Le storie ci insegnano importanti verità e ci aiutano a comprendere e conservare meglio, ciò che viene insegnato sui nostri antenati. Esse ci fanno sorridere e commuovere, creando un legame profondo con la nostra famiglia.

Ascoltando la storia di altre persone, possiamo riflettere facendo tesoro delle loro esperienze, che ci aiuteranno ad evitare determinati errori. Tutte le storie sono importanti, ma il loro valore aumenta in base alla connessione che abbiamo con il narratore o il soggetto della storia.

Le storie che per me hanno più valore, sono quelle dei miei antenati. La storia che ho imparato a scuola, assume un significato diverso quando riesco ad immaginarla in un determinato periodo e luogo, vissuto da uno dei miei antenati.

Storie Familiare

La guerra civile degli Stati Uniti è stato un periodo tragico della storia del nostro paese, con così tante guerre e spargimenti di sangue, da perdere traccia di tutti gli avvenimenti storici nel momento in cui essa viene raccontata.
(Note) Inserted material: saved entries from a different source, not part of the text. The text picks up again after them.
(** C5 (amended). For p = 0 and any ranges, whenever every random draw is
    strictly positive the sample consists of N zeros; its impact-only
    subsequence is then empty, whose mean is NaN (no error) and whose min
    and max raise ValueError. *)
Theorem zero_probability_gives_all_zero_sample :
  forall (N : nat) (p : Q) (days daily response secondary : list Q)
         (label : string) (g : rng),
    p == 0 ->
    (forall i, 0 < draws g i) ->
    (exists g', run_simulation N daily p days g = (Ok (repeat 0 N), g'))
    /\ (exists g', run_fair_simulation N daily response secondary p days label g
                   = (Ok (repeat 0 N), g'))
    /\ impact (repeat 0 N) = []
    /\ np_mean (impact (repeat 0 N)) = NaN
    /\ np_min (impact (repeat 0 N)) = Raise ValueError
    /\ np_max (impact (repeat 0 N)) = Raise ValueError.
Proof.
  intros N p days daily response secondary label g Hp Hg.
  split; [|split].
  - destruct (for_append_total (run_simulation_trial daily p days)
                (fun g0 => forall i, 0 < draws g0 i) (eq 0)) with (n := N) (g := g)
      as (xs & g' & Hrun & Hlen & Hall & _); [|exact Hg|].
    + intros g0 Hg0. exists 0, (advance 1 g0).
      split; [apply run_simulation_trial_skip; rewrite Hp; apply Hg0|].
      split; [reflexivity | exact Hg0].
    + exists g'. apply Forall_eq_repeat in Hall. rewrite Hlen in Hall.
      rewrite <- Hall. exact Hrun.
  - destruct (for_append_total (run_fair_simulation_trial daily response secondary p days)
                (fun g0 => forall i, 0 < draws g0 i) (eq 0)) with (n := N) (g := g)
      as (xs & g' & Hrun & Hlen & Hall & _); [|exact Hg|].
    + intros g0 Hg0. exists 0, (advance 1 g0).
      split; [apply run_fair_simulation_trial_skip; rewrite Hp; apply Hg0|].
      split; [reflexivity | exact Hg0].
    + exists g'. apply Forall_eq_repeat in Hall. rewrite Hlen in Hall.
      rewrite <- Hall. exact Hrun.
  - rewrite impact_repeat_zero. repeat split.
Qed.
Tuttavia, posso narrare i dettagli della battaglia del Wilderness, raccontata da uno dei miei trisavoli, Harmon Henry Miller, che ha combattuto in quella battaglia. Da un recente studio sulla psicologia, è emerso che gli adolescenti che conoscono la propria storia familiare, hanno un livello più alto di benessere emotivo.

I dettagli di questo studio, sono riportati più avanti in questo articolo.

Uno dei miei narratori di storie preferiti, Thomas S. Monson, ha condiviso questa storia personale, per illustrare il pericolo della disobbedienza:

Quando ero giovane, ogni estate, da inizio luglio fino ai primi di settembre, la mia famiglia stava nella nostra casa di Vivian Park, nel Canyon di Provo, nello Utah.

Uno dei miei migliori amici in quelle giornate spensierate nel canyon era Danny Larsen, la cui famiglia aveva anch’essa una casa a Vivian Park.

Ogni giorno io e lui girovagavamo in questo paradiso per ragazzi, pescando nel torrente e nel fiume, raccogliendo sassi e altri tesori, facendo escursioni, arrampicandoci e semplicemente godendoci ogni minuto di ogni ora di ogni giorno.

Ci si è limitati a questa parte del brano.